Project Lazarus is a pilot program in Wilkes County, NC, to provide intranasal naloxone to patients at risk of opiate overdose. Naloxone is administered to reverse the CNS depressant effects of opiates. The pilot program will provide free naloxone kits to health care providers, who can then provide them to high risk patients and families, to use in the event of opiate poisoning. To read more about the project and the data supporting it, click on this link.

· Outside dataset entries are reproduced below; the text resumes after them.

(* ===== verification/Canonical.v ===== *)
(** * JSON forms of the bundle and the report (bundle.go, verifier.go)

    [CanonicalizeAndHash] and [reportHashFor], over the JSON decoder and the
    JCS transform. *)

From S2P Require Import Prelude GoStd GoEth Bundle Vectors Encoding.

(** [json.Unmarshal] into the two structs the verifier reads, and the JCS
    transform of github.com/gowebpki/jcs. *)
Class JsonCodec := {
  Unmarshal_decryptResponse : bytes -> result string;
  Unmarshal_bundle : bytes -> result WorkProofBundle;
  jcs_Transform : bytes -> result bytes;
}.

Definition marshal_vector (v : Vector) : string :=
  Json.json_object
    ([("id", Json.json_string (ID v)); ("type", Json.json_string (Type_ v))]
     ++ Json.omitempty (negb (nonempty (Calldata v))) "calldata" (Json.json_string (Calldata v))
     ++ Json.omitempty (negb (nonempty (Caller v))) "caller" (Json.json_string (Caller v))
     ++ Json.omitempty (negb (nonempty (Value v))) "value" (Json.json_string (Value v))
     ++ Json.omitempty (negb (nonempty (ExpectedReturn v))) "expectedReturn" (Json.json_string (ExpectedReturn v))
     ++ Json.omitempty (negb (nonempty (ExpectedRevertSelector v))) "expectedRevertSelector"
          (Json.json_string (ExpectedRevertSelector v))
     ++ Json.omitempty (negb (nonempty (ExpectedRevertPattern v))) "expectedRevertPattern"
          (Json.json_string (ExpectedRevertPattern v))
     ++ Json.omitempty (negb (nonempty (InterfaceID v))) "interfaceId" (Json.json_string (InterfaceID v))
     ++ match Expected v with Some b => [("expected", Json.json_bool b)] | None => [] end
     ++ Json.omitempty (MinBytes v =? 0) "minBytes" (Json.json_int (MinBytes v))
     ++ Json.omitempty (MaxBytes v =? 0) "maxBytes" (Json.json_int (MaxBytes v))
     ++ Json.omitempty (negb (nonempty (Slot v))) "slot" (Json.json_string (Slot v))
     ++ Json.omitempty (negb (nonempty (ExpectedValue v))) "expectedValue" (Json.json_string (ExpectedValue v))).

(** The empty list of vectors is the nil slice. *)
Definition marshal_bundle (b : WorkProofBundle) : string :=
  Json.json_object
    [("formatVersion", Json.json_int (FormatVersion b)); ("templateId", Json.json_string (TemplateID b));
     ("templateVersion", Json.json_string (TemplateVersion b));
     ("targetChainId", Json.json_int (TargetChainID b));
     ("publicSpecHash", Json.json_string (PublicSpecHash b)); ("vectorCount", Json.json_int (VectorCount b));
     ("selectionCount", Json.json_int (SelectionCount b)); ("gasLimitPerCall", Json.json_int (GasLimitPerCall b));
     ("timeoutMsPerCall", Json.json_int (TimeoutMsPerCall b));
     ("maxResponseBytes", Json.json_int (MaxResponseBytes b));
     ("vectors", match Vectors b with [] => "null" | vs => Json.json_array (marshal_vector <$> vs) end)].

(** [PublicVectorResult] and [PublicReport]: what a report keeps of an
    outcome. *)
Record PublicVectorResult := mkPublic {
  pub_ID : string;
  pub_Passed : bool;
  pub_Skipped : bool;
}.

Definition public (o : VectorOutcome) : PublicVectorResult := mkPublic (out_ID o) (Passed o) (Skipped o).

Definition marshal_result (r : PublicVectorResult) : string :=
  Json.json_object [("id", Json.json_string (pub_ID r)); ("passed", Json.json_bool (pub_Passed r));
                    ("skipped", Json.json_bool (pub_Skipped r))].

Definition marshal_report (rs : list PublicVectorResult) : string :=
  Json.json_object [("vectors", Json.json_array (marshal_result <$> rs))].

Section Canonical.
Context {GE : GoEthereum} {JC : JsonCodec}.

Definition CanonicalizeAndHash (b : WorkProofBundle) : result (bytes * bytes) :=
  canonical ← wrap_err "JCS canonicalization: " (jcs_Transform (bytes_of_string (marshal_bundle b)));
  let hash := keccak256 canonical in
  Ok (canonical, hash).

Definition reportHashFor (outcomes : list VectorOutcome) : result bytes :=
  let raw := bytes_of_string (marshal_report (public <$> outcomes)) in
  canonical ← jcs_Transform raw;
  Ok (keccak256 canonical).
End Canonical.

(** A codec whose transform is the identity, for witnesses: it decodes the
    one bundle it is given. *)
Definition ref_codec (b : WorkProofBundle) : JsonCodec := {|
  Unmarshal_decryptResponse l := Ok (string_of_bytes l);
  Unmarshal_bundle _ := Ok b;
  jcs_Transform l := Ok l;
|}.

http://www.ncmedboard.org/Clients/NCBOM/Public/PublicMedia/lazarus.pdf

Of the people I know who lost a family member to opiate toxicity, including oxycontin, methadone and fentanyl, having a naloxone kit would have been useless, because they did not appreciate at the time that the family member was dying. Respiratory depression occurs over time. Families report that the person was sleepy, breathing heavily and snoring for several hours before he was found dead. The families thought nothing was wrong, and they did not intervene. For each family I know who lost a son or father to methadone overdose, they had plenty of time to call EMS, had they only known they were witnessing respiratory depression. But they didn't know, so they didn't call. Education and informed consent, it seems to me, will go a long way toward preventing unintentional deaths from methadone and other opiates. Naloxone is not a bad idea. But the education that is sure to come to the patients who are given the naloxone is what we really need.

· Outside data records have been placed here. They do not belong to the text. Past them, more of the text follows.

(* ===== verification/Decrypt.v ===== *)
(** * Decryption by the local node (go/internal/verifier/decrypt.go) *)

From S2P Require Import Prelude GoStd Bundle GoEth Reference NetStd Encoding Canonical.

Record NodeDecrypter := mkDecrypter { baseURL : string }.

Definition NewNodeDecrypter (signPort : Z) : NodeDecrypter :=
  mkDecrypter ("http://localhost:" +:+ pretty signPort).

(** [json.Marshal(decryptRequest{...})]. *)
Definition marshal_decryptRequest (encryptedMessage : string) : string :=
  Json.json_object [("encryptedMessage", Json.json_string encryptedMessage)].

Section Decrypt.
Context {W : Type} {NW : Network W} {JC : JsonCodec}.

Definition Decrypt (d : NodeDecrypter) (c : ctx) (ciphertext : bytes) : M W bytes :=
  let reqBody := marshal_decryptRequest (Base64.EncodeToString ciphertext) in
  let url := baseURL d +:+ "/decrypt" in
  req <?- lift (url_Parse (W := W) url) onerr err => lift (Err (Wrap "building decrypt request: " err ""));
  resp <?- Post c (url_String req) (bytes_of_string reqBody)
    onerr err => lift (Err (Wrap "calling local node /decrypt: " err ""));
  body <?- lift (ReadAll_limited resp (Z.shiftl 1 20))
    onerr err => lift (Err (Wrap "reading decrypt response: " err ""));
  if negb (StatusCode resp =? StatusOK)
  then lift (Err (Plain ("local node /decrypt returned status " +:+ pretty (StatusCode resp)))) else
  decoded <?- lift (Unmarshal_decryptResponse body)
    onerr err => lift (Err (Wrap "decoding decrypt response: " err ""));
  plaintext <?- lift (Base64.DecodeString decoded)
    onerr err => lift (Err (Wrap "base64-decoding decrypted message: " err ""));
  mret plaintext.
End Decrypt.

(** ** Properties *)

(** The request's text. *)
Definition request_text (b64 : string) : string :=
  "{" +:+ Json.dquote +:+ "encryptedMessage" +:+ Json.dquote +:+ ":" +:+ Json.dquote +:+ b64 +:+ Json.dquote +:+ "}".

Lemma marshal_decryptRequest_text l :
  marshal_decryptRequest (Base64.EncodeToString l) = request_text (Base64.EncodeToString l).
Proof.
  unfold marshal_decryptRequest, Json.json_object, request_text. cbn [fmap list_fmap Join].
  rewrite Json.json_string_base64. unfold Json.json_string.
  change (Json.escape_string 0 "encryptedMessage") with "encryptedMessage".
  by rewrite <- !(assoc String.append).
Qed.

(** A node at [url] that computes [D]: it is sent the base64 text of a
    ciphertext and answers the base64 text of its decryption. *)
Definition node_computes {W} {NW : Network W} {JC : JsonCodec} (url : string) (D : bytes -> bytes) : Prop :=
  forall c ct (w : W), exists resp w',
    Post c url (bytes_of_string (request_text (Base64.EncodeToString ct))) w
      = (Ok (mkResponse 200 "" resp None), w') /\
    llen resp < 2 ^ 20 /\ Unmarshal_decryptResponse resp = Ok (Base64.EncodeToString (D ct)).

(** C22. The wire coding with the local node loses nothing: with a node that
    computes [D] on base64 texts, [Decrypt] computes [D] on byte strings,
    every ciphertext included (the base64 text needs no JSON escape and its
    decoder is the inverse of its encoder, whatever the length). *)
Theorem Decrypt_roundtrip {W} {NW : Network W} {JC : JsonCodec} d u D c ct (w : W) :
  url_Parse (W := W) (baseURL d +:+ "/decrypt") = Ok u ->
  node_computes (W := W) (url_String u) D ->
  exists w', Decrypt d c ct w = (Ok (D ct), w').
Proof.
  intros Hu Hn. destruct (Hn c ct w) as (resp & w' & Hpost & Hlen & Hresp). exists w'.
  unfold Decrypt, on_error, lift. rewrite Hu, marshal_decryptRequest_text, Hpost.
  unfold ReadAll_limited. cbn [Body Body_err]. change (Z.shiftl 1 20) with (2 ^ 20).
  destruct (Z.leb_spec (2 ^ 20) (llen resp)); [lia|]. simpl. rewrite Hresp.
  by rewrite Base64.DecodeString_EncodeToString.
Qed.

(** A node that answers every request with the same plaintext. *)
Definition w_node (plaintext : bytes) : ref_net :=
  mkRefNet [] (fun _ _ => mkResponse 404 "" [] None)
    (fun _ => Ok (mkResponse 200 "" (bytes_of_string (Base64.EncodeToString plaintext)) None)).

Definition w_plaintext : bytes := bytes_of_string "{}".
Definition w_bundle0 : WorkProofBundle := mkBundle 0 "" "" 0 "" 0 0 0 0 0 [].

(** The network of that node, whatever its state. *)
Definition w_node_network : Network unit := {|
  LookupIP _ := fun w => (Ok [], w);
  url_Parse := ref_url;
  url_ParseRef _ := ref_url;
  RoundTrip _ _ _ := fun w => (Err (Plain "unreachable"), w);
  Post c u b := fun w => (fst (Post c u b (w_node w_plaintext)), w);
|}.

Theorem Decrypt_roundtrip_witness :
  exists w', Decrypt (NW := w_node_network) (JC := ref_codec w_bundle0) (NewNodeDecrypter 9090) []
               (bytes_of_string "ciphertext") tt = (Ok w_plaintext, w').
Proof.
  apply (Decrypt_roundtrip (NW := w_node_network) (JC := ref_codec w_bundle0) (NewNodeDecrypter 9090)
           (mkURL "http" "localhost:9090" "localhost:9090:443" "http://localhost:9090/decrypt")
           (fun _ => w_plaintext) [] (bytes_of_string "ciphertext") tt).
  - vm_compute. reflexivity.
  - intros c ct []. exists (bytes_of_string (Base64.EncodeToString w_plaintext)), tt.
    split; [reflexivity|]. split; [vm_compute; reflexivity|]. vm_compute. reflexivity.
Defined.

Doctors Settlements and Verdicts To Be Published in NC

The N.C. Medical Board has passed a new rule requiring the posting of certain payments made by physicians in NC to patients as a result of a claim of negligence. The measure was hotly debated, and the question has been posed whether giving the public access to this information will serve the public. Information for its own sake can be debated. But from a purely practical standpoint, the question is whether the posting will change anyone's behavior. I suppose that depends on whether patients use the medical board site to gather information about prospective physicians before scheduling an appointment. The effect of the new rule thus far has been to prevent settlements of cases currently in litigation. Seems that some doctors who were perviously open to settling a claim are now choosing to take a chance that a jury will not find them liable for a patient's injury. Does that ultimately serve the public? We will watch and see.

Thursday, May 8, 2008

Florida Death from Prescribed Methadone

Florida has passed legislation known as "tort reform" which places limits on what a person can recover in a medical malpractice case. For example, the statute sets out who can claim a loss for the death of a person, and what kinds of losses can be claimed. Funeral expenses are recoverable, as is the wage loss to the heirs of the deceased. But what if the person who died had no children and no spouse? What are the losses? His lost wages are not recoverable, as no one was depending on his income. His funeral expenses are recoverable. His parents can claim a loss for his society and companionship. But the statute caps the amount of money that can be awarded for this loss. A mother called me yesterday to tell me that she has contacted law firms who have refused her case because her son who was given a drug overdose in a hospital had no heirs or spouse and the case "just wasn't worth it." If there is no consequence to medical providers who cause the death of a patient, will the medical providers change their behavior? How can the loss of a human life be "just not worth it?"

Oxycodone Dosing Error

I got a call a couple of weeks ago from a grieving father. He found his 27 year old son dead in his bed one morning in February. His son had earlier that day been to a new doctor for his chronic back pain, and the doctor had prescribed 120mg of oxycontin /oxycodone without any information from the young man that he could tolerate this high dose. The labelling for oxycontin describes a starting dose of 10 mg. The cause of death has been ruled oxycodone toxicity.